In the previous administration, we lived in a police state as evidenced by the prevalence of extra-judicial killings and high level of impunity.

There was an increased sense of insecurity in high and low places.  Many public officials had to be surrounded with security personnel; owing probably to their arrogance and abuse of power, stealing of public funds, or plain corruption in governance.  The masses, likewise, were not free from fear.


The former president herself was in a perpetual state of paranoia, crafting every possible means to hold on to power simply because she did not earn the people’s trust.  Gloria Macapagal-Arroyo had to issue the Executive Order 464 and Presidential Proclamation No. 1017, and even declared Martial Law in Maguindanao after the Ampatuan massacre.  She even got scared at Erap’s conviction that the security preparations made looked like a scene from war-torn Iraq.

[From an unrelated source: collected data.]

(* ===== verification/Reconcile.v ===== *)
(** * Reconciliation ([internal/reconcile/reconcile.go],
    [internal/ws/handshake.go])

    The worker that makes agents converge to the database: a pass pushes every
    connected enabled node its full list of active peers. *)
From S2P Require Import Prelude GoLib Json Model Lock Cache Effects World Store Rely Handler Wp Scenario.
From stdpp Require Import sorting options.
Local Open Scope Z_scope.
Local Open Scope go_scope.

(** ** The push *)
Definition sync_entry (p : Peer) : PeerSyncEntry :=
  MkSyncEntry (peer_ID p) (peer_RemoteASN p) (peer_RemoteEndpoint p) (peer_RemotePubkey p) (peer_RemoteLLA p)
    (peer_WgListenPort p) (peer_WgInterfaceName p) (peer_BgpProtoName p) (peer_BirdConfigFilename p)
    (peer_MTU p) (peer_WgPreSharedKey p).

(** Queueing the message: it is delivered, or dropped.  The source tries a full
    send buffer once more two seconds later, with the same list; here an answer
    of the oracle stands for delivery at once, and a list that only the second
    attempt could deliver counts as dropped. *)
Definition push_step (nodeID : string) (peers : list PeerSyncEntry) (w : World) : unit * World :=
  let '((_, a), w1) := draw_agent w in
  (tt, match a with Answered _ => emit [EvSync nodeID peers] w1 | NoAnswer _ => w1 end).

(** [pushPeersSync]: a failing query sends the empty list. *)
Definition pushPeersSync (nodeID : string) : M unit :=
  ctx ← with_timeout (10 * Second);
  r ← ListByNode ctx nodeID;
  act (push_step nodeID (match r with
                         | Err _ => []
                         | Ok l => sync_entry <$> filter (λ p, peer_Status p = "active") l
                         end)).

Definition TriggerPeersSync (nodeID : string) : M bool :=
  on ← gets (λ w, bool_decide (nodeID ∈ w_conns w));
  if on : bool then pushPeersSync nodeID ;; mret true else mret false.

(** ** A pass, under the context of the lease's renewal *)
Fixpoint sync_nodes (ctx : Ctx) (nodes : list Node) : M unit :=
  match nodes with
  | [] => mret tt
  | node :: nodes =>
      now ← now_;
      if expired ctx now then mret tt
      else
        ok ← TriggerPeersSync (node_ID node);
        (if ok : bool
         then auditLog Background "node.reconcile.sync" "system:reconcile" None
                [("node_id", JStr (node_ID node)); ("node_name", JStr (node_Name node))]
         else mret tt) ;;
        sync_nodes ctx nodes
  end.
Definition runPass (ctx : Ctx) : M unit :=
  r ← Node_ListEnabled ctx;
  match r with Err _ => mret tt | Ok nodes => sync_nodes ctx nodes end.

Definition lockTTL : Z := 5 * Minute.
(** [tick]: the pass runs only with the lease, unless there is no locker. *)
Definition tick (l : Locker) (ctx : Ctx) : M unit :=
  match l with
  | NilLocker => runPass ctx
  | _ =>
      a ← lockAcquire l "reconcile:run" lockTTL;
      match a with
      | AcqErr _ | AcqBusy => mret tt
      | AcqLease le => runPass ctx ;; leaseRelease le
      end
  end.

(** ** Convergence *)
Definition delivered (a : Z * Answer) : Prop := match a.2 with Answered _ => True | NoAnswer _ => False end.

(** The database answers, and the next [k] messages are delivered. *)
Definition healthy (k : nat) (w : World) : Prop :=
  Forall (λ o, o = None) (e_db (w_ext w)) ∧ Forall delivered (e_agent (w_ext w)) ∧ (k ≤ length (e_agent (w_ext w)))%nat.

(** Rows keyed by their id, as the tables' primary keys make them. *)
Definition keyed (w : World) : Prop :=
  (∀ id p, w_peers w !! id = Some p → peer_ID p = id) ∧ (∀ id n, w_nodes w !! id = Some n → node_ID n = id).

(** What the agent of [node] carries is what the rows say, for every peer. *)
Definition converged (w : World) (node : string) : Prop :=
  ∀ id, agent_view (w_log w) node id = Configured (desired (w_peers w) node id).

Lemma entry_payload p : sync_payload (sync_entry p) = payload_of (peer_ID p) p.
Proof. by destruct p. Qed.

(** The entry of a peer in the list of a node. *)
Lemma sync_entry_head w node id :
  keyed w →
  head (filter (λ e, se_PeerID e = id)
    (sync_entry <$> filter (λ p, peer_Status p = "active") (filter (λ p, peer_NodeID p = node) (peer_rows w))))
  = match w_peers w !! id with
    | Some p => if bool_decide (peer_NodeID p = node ∧ peer_Status p = "active") then Some (sync_entry p) else None
    | None => None
    end.
Proof.
  intros [Hk _]. set (l := filter _ (sync_entry <$> _)).
  assert (∀ e, e ∈ l ↔ ∃ p, w_peers w !! id = Some p ∧ peer_NodeID p = node ∧ peer_Status p = "active" ∧ e = sync_entry p) as Hl.
  { intros e. unfold l. rewrite list_elem_of_filter, list_elem_of_fmap. setoid_rewrite list_elem_of_filter.
    setoid_rewrite list_elem_of_filter. unfold peer_rows. setoid_rewrite list_elem_of_fmap. split.
    - intros (He & p & -> & Hs & Hn & [i q] & -> & Hiq%elem_of_map_to_list). simpl in *.
      exists q. rewrite <-He. by rewrite (Hk i q Hiq).
    - intros (p & Hp & Hn & Hs & ->). split; [simpl; by apply Hk|]. exists p. split_and!; try done.
      exists (id, p). split; [done|]. by apply elem_of_map_to_list. }
  destruct (w_peers w !! id) as [p|] eqn:Hp.
  - case_bool_decide as Hc.
    + destruct l as [|e l'] eqn:El.
      * exfalso. destruct (Hl (sync_entry p)) as [_ H]. apply (not_elem_of_nil (sync_entry p)), H. exists p. naive_solver.
      * simpl. destruct (Hl e) as [H _]. destruct H as (q & Hq & _ & _ & ->); [by left|]. by simplify_eq.
    + destruct l as [|e l'] eqn:El; [done|]. exfalso. destruct (Hl e) as [H _].
      destruct H as (q & Hq & H1 & H2 & _); [by left|]. simplify_eq. tauto.
  - destruct l as [|e l'] eqn:El; [done|]. exfalso. destruct (Hl e) as [H _]. destruct H as (q & Hq & _); [by left|]. done.
Qed.

(** Steps that consume no message and keep the database answering. *)
Record idle (w w' : World) : Prop := {
  idle_calm : calm w w';
  idle_now : w_now w' = w_now w;
  idle_agent : e_agent (w_ext w') = e_agent (w_ext w);
  idle_db : Forall (λ o, o = None) (e_db (w_ext w)) → Forall (λ o, o = None) (e_db (w_ext w'))
}.
Lemma idle_refl w : idle w w.
Proof. by split. Qed.

Lemma idle_healthy w w' k : idle w w' → healthy k w → healthy k w'.
Proof. intros [_ _ Ha Hd] (H1 & H2 & H3). unfold healthy. rewrite Ha. auto. Qed.
Lemma calm_keyed w w' : calm w w' → keyed w → keyed w'.
Proof. intros Hc. unfold keyed. by rewrite (calm_peers _ _ Hc), (calm_nodes _ _ Hc). Qed.
Lemma calm_converged w w' n : calm w w' → converged w n → converged w' n.
Proof. intros Hc H id. by rewrite (calm_view _ _ _ _ Hc), (calm_peers _ _ Hc). Qed.

Lemma draw_db_idle w : Forall (λ o, o = None) (e_db (w_ext w)) → ∃ w', draw_db w = (None, w') ∧ idle w w'.
Proof.
  unfold draw_db. destruct (e_db (w_ext w)) as [|o l] eqn:E; intros Hf.
  - exists w. split; [done|apply idle_refl].
  - apply Forall_cons in Hf as [-> Hf]. eexists. split; [done|]. split; [|done|done|].
    + pose proof (calm_draws w) as (H & _). unfold draw_db in H. by rewrite E in H.
    + simpl. by rewrite E.
Qed.

Lemma wp_stmt_healthy {R} ctx (onerr : string → R) f Q w k :
  healthy k w → expired ctx (w_now w) = false →
  (∀ w', idle w w' → Q (f w').1 (f w').2) → wp (stmt ctx onerr f) Q w.
Proof.
  intros (Hd & _) He HQ. apply wp_act. unfold stmt_step. rewrite He.
  destruct (draw_db_idle w Hd) as (w' & -> & Hi). by apply HQ.
Qed.

Lemma push_log n es w k :
  healthy (S k) w →
  let w' := (push_step n es w).2 in
  healthy k w' ∧ w_db w' = w_db w ∧ w_conns w' = w_conns w ∧ w_now w' = w_now w
  ∧ w_log w' = w_log w ++ [EvSync n es].
Proof.
  intros (Hd & Ha & Hlen). unfold push_step, draw_agent.
  destruct (e_agent (w_ext w)) as [|[d a] l] eqn:E; [simpl in Hlen; lia|].
  apply Forall_cons in Ha as [Hdel Ha]. destruct a as [e|m]; [done|]. simpl in *.
  split; [|done]. unfold healthy. simpl. split_and!; [done..|lia].
Qed.

(** A pushed node has converged, the others are as before. *)
Lemma pushPeersSync_converges n k w :
  healthy (S k) w → keyed w →
  wp (pushPeersSync n) (λ _ w', healthy k w' ∧ keyed w' ∧ w_peers w' = w_peers w ∧ w_conns w' = w_conns w
      ∧ converged w' n ∧ ∀ n', converged w n' → converged w' n') w.
Proof.
  intros Hh Hk. unfold pushPeersSync. apply wp_bind, wp_with_timeout.
  apply wp_bind. eapply wp_stmt_healthy; [exact Hh| |].
  { simpl. apply Z.leb_gt. unfold Second. lia. }
  intros w1 Hi. pose proof (idle_calm _ _ Hi) as Hc. eapply idle_healthy in Hh; [|exact Hi].
  eapply calm_keyed in Hk; [|exact Hc]. apply wp_act. cbn [fst snd].
  match goal with |- context [push_step n ?l w1] => set (es := l) end.
  destruct (push_log n es w1 k Hh) as (Hh' & Hdb & Hcn & _ & Hlog).
  assert (w_peers (push_step n es w1).2 = w_peers w1) as Hp by (unfold w_peers; by rewrite Hdb).
  assert (∀ n', converged w1 n' ∨ n' = n → converged (push_step n es w1).2 n') as Hconv.
  { intros n' Hn' id. rewrite Hlog, agent_view_app, Hp. simpl. case_bool_decide as Hn.
    - subst n'. f_equal. unfold es. rewrite sync_entry_head by done. unfold desired.
      destruct (w_peers w1 !! id) as [p|] eqn:Hpid; [|done]. case_bool_decide; [|done].
      simpl. by rewrite entry_payload, (proj1 Hk id p Hpid).
    - destruct Hn' as [Hn'|]; [apply Hn'|done]. }
  split; [done|]. split; [unfold keyed, w_nodes; by rewrite Hp, Hdb|].
  split; [rewrite Hp; by apply calm_peers|]. split; [rewrite Hcn; apply Hc|]. split; [apply Hconv; auto|].
  intros n' Hn'. apply Hconv. left. by eapply calm_converged.
Qed.

Lemma sync_nodes_converges nodes w :
  healthy (length nodes) w → keyed w →
  wp (sync_nodes Background nodes) (λ _ w', w_peers w' = w_peers w ∧ w_conns w' = w_conns w
      ∧ (∀ n, converged w n → converged w' n)
      ∧ ∀ node, node ∈ nodes → node_ID node ∈ w_conns w → converged w' (node_ID node)) w.
Proof.
  revert w. induction nodes as [|node nodes IH]; intros w Hh Hk.
  { apply wp_ret. split_and!; try done. intros ? []%not_elem_of_nil. }
  cbn [sync_nodes]. apply wp_bind, wp_gets. cbn [expired Background]. cbv iota.
  unfold TriggerPeersSync. apply wp_bind, wp_bind, wp_gets. case_bool_decide as Hon.
  - apply wp_bind. eapply wp_mono; [|by apply (pushPeersSync_converges (node_ID node) (length nodes))].
    intros _ w1 (Hh1 & Hk1 & Hp1 & Hc1 & Hconv & Hkeep). apply wp_ret, wp_bind, wp_stmt_healthy with (length nodes); [done|done|].
    intros w2 Hi. pose proof (idle_calm _ _ Hi) as Hc. simpl.
    assert (calm w1 (emit [EvAudit "node.reconcile.sync" "system:reconcile" None
      [("node_id", JStr (node_ID node)); ("node_name", JStr (node_Name node))]] w2)) as Hc2.
    { etransitivity; [exact Hc|]. apply calm_emit. by repeat constructor. }
    eapply wp_mono; [|apply IH; [eapply (idle_healthy _ _ _ Hi), Hh1|by eapply calm_keyed]].
    intros _ w3 (Hp3 & Hc3 & Hkeep3 & Hdone). rewrite Hp3, Hc3, (calm_peers _ _ Hc2), (calm_conns _ _ Hc2), Hp1, Hc1.
    split_and!; try done.
    + intros n Hn. eapply Hkeep3, calm_converged, Hkeep, Hn. done.
    + intros nd [->|Hin]%elem_of_cons Hon'.
      * by eapply Hkeep3, calm_converged.
      * apply Hdone; [done|]. by rewrite (calm_conns _ _ Hc2), Hc1.
  - apply wp_ret, wp_bind, wp_ret. eapply wp_mono; [|apply IH; [|done]].
    + intros _ w3 (Hp3 & Hc3 & Hkeep3 & Hdone). split_and!; try done.
      intros nd [->|Hin]%elem_of_cons Hon'; [done|by apply Hdone].
    + destruct Hh as (? & ? & ?). split_and!; try done. simpl in *. lia.
Qed.

(** C13: Reconciliation heals every divergence.  When the database answers and
    the messages are delivered, one pass brings the agent of every enabled,
    connected node to exactly the rows' active peers, whatever it was told
    before (peers that are gone, stale settings, peers it never heard of), and
    changes no row. *)
Theorem runPass_converges (w : World) (node : Node)
  (Hk : keyed w) (Hh : healthy (length (node_rows w)) w)
  (Hn : w_nodes w !! node_ID node = Some node) (Hen : node_Enabled node = true)
  (Hon : node_ID node ∈ w_conns w) :
  let w' := (exec (runPass Background) w).2 in
  converged w' (node_ID node) ∧ w_peers w' = w_peers w.
Proof.
  intros w'. change (wp (runPass Background) (λ _ w', converged w' (node_ID node) ∧ w_peers w' = w_peers w) w).
  unfold runPass. apply wp_bind. eapply wp_stmt_healthy; [exact Hh|done|]. intros w1 Hi. cbn [fst snd].
  pose proof (idle_calm _ _ Hi) as Hc. set (nodes := merge_sort _ _).
  assert (Permutation nodes (filter (λ n, node_Enabled n = true) (node_rows w1))) as Hperm by apply merge_sort_Permutation.
  assert (node_rows w1 = node_rows w) as Hrows by (unfold node_rows; by rewrite (calm_nodes _ _ Hc)).
  eapply wp_mono; [|apply sync_nodes_converges; [|by eapply calm_keyed]].
  - intros _ w2 (Hp & _ & _ & Hdone). split; [|by rewrite Hp, (calm_peers _ _ Hc)].
    apply Hdone; [|by rewrite (calm_conns _ _ Hc)]. rewrite Hperm, list_elem_of_filter. split; [done|].
    rewrite Hrows. unfold node_rows. apply list_elem_of_fmap. exists (node_ID node, node). split; [done|].
    by apply elem_of_map_to_list.
  - eapply idle_healthy in Hh; [|exact Hi]. destruct Hh as (H1 & H2 & H3). split_and!; [done..|].
    rewrite Hperm. pose proof (length_filter (λ n, node_Enabled n = true) (node_rows w1)). rewrite Hrows in *. lia.
Qed.

(** The divergence an update leaves behind ([update_failure_diverges] starts
    from the same world) is gone after the next pass. *)
Lemma runPass_converges_witness :
  let w := emit [EvCmd "node-1" (TypePeerRemove "p1" 4242420001) (Answered (MkMessage (Some true) "" []))]
             (sample "active" [] [accepts]) in
  let w' := (exec (runPass Background) w).2 in
  agent_view (w_log w) "node-1" "p1" = Configured None
  ∧ desired (w_peers w) "node-1" "p1" ≠ None ∧ converged w' "node-1".
Proof.
  intros w w'. split; [vm_compute; reflexivity|]. split; [vm_compute; discriminate|].
  apply (runPass_converges w node1).
  - split; [exact (ok_keyed _ (sample_ok "active" [] []))|].
    intros id n Hn. change (w_nodes w) with ({["node-1" := node1]} : gmap string Node) in Hn.
    apply lookup_singleton_Some in Hn as [<- <-]. reflexivity.
  - split_and!; [constructor|constructor; [exact I|constructor]|vm_compute; lia].
  - vm_compute. reflexivity.
  - reflexivity.
  - apply (bool_decide_eq_true_1 ("node-1" ∈ w_conns w)). vm_compute. reflexivity.
Defined.

(** A pass while the database is unreachable tears everything down: when
    the listing fails, the empty list is sent and delivered, and the agent
    drops every peer, the active ones included. *)
Theorem failed_listing_empties_agent (w : World) (node e : string) (db : list (option string)) (a : Z * Answer)
    (agent : list (Z * Answer))
  (Hdb : e_db (w_ext w) = Some e :: db) (Hag : e_agent (w_ext w) = a :: agent) (Hdel : delivered a) :
  let w' := (exec (pushPeersSync node) w).2 in
  w_peers w' = w_peers w ∧ ∀ id, agent_view (w_log w') node id = Configured None.
Proof.
  intros w'. change (wp (pushPeersSync node) (λ _ w', w_peers w' = w_peers w
    ∧ ∀ id, agent_view (w_log w') node id = Configured None) w).
  unfold pushPeersSync. apply wp_bind, wp_with_timeout. apply wp_bind, wp_act. unfold stmt_step.
  assert (expired (Some (w_now w + 10 * Second)) (w_now w) = false) as ->.
  { apply Z.leb_gt. unfold Second. lia. }
  unfold draw_db. rewrite Hdb. apply wp_act. cbn [fst snd]. unfold push_step, draw_agent. cbn [w_ext set_ext e_agent].
  rewrite Hag. destruct a as [d [er|m]]; [done|]. cbn [snd]. split; [done|].
  intros id. cbn [w_log emit set_ext]. rewrite agent_view_app. simpl. by rewrite bool_decide_eq_true_2.
Qed.

Lemma failed_listing_empties_agent_witness :
  let w := sample "active" [Some "connection refused"] [accepts] in
  let w' := (exec (pushPeersSync "node-1") w).2 in
  desired (w_peers w) "node-1" "p1" ≠ None ∧ agent_view (w_log w') "node-1" "p1" = Configured None.
Proof.
  intros w w'. split; [vm_compute; discriminate|].
  refine (proj2 (failed_listing_empties_agent w "node-1" "connection refused" [] accepts [] eq_refl eq_refl I) "p1").
Defined.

To create an atmosphere of trust for a viable Philippine society, the leaders who were sworn into positions of power must lead the way.  The state apparatus must not be used to protect them for their selfish ends and at the expense of the people’s lives and welfare.  The rule of law must prevail and applied evenly to all concerned.  And our policemen and soldiers, at last, must exercise good judgment, exhibit professionalism, and truly commit to serving the people above all else in the long run.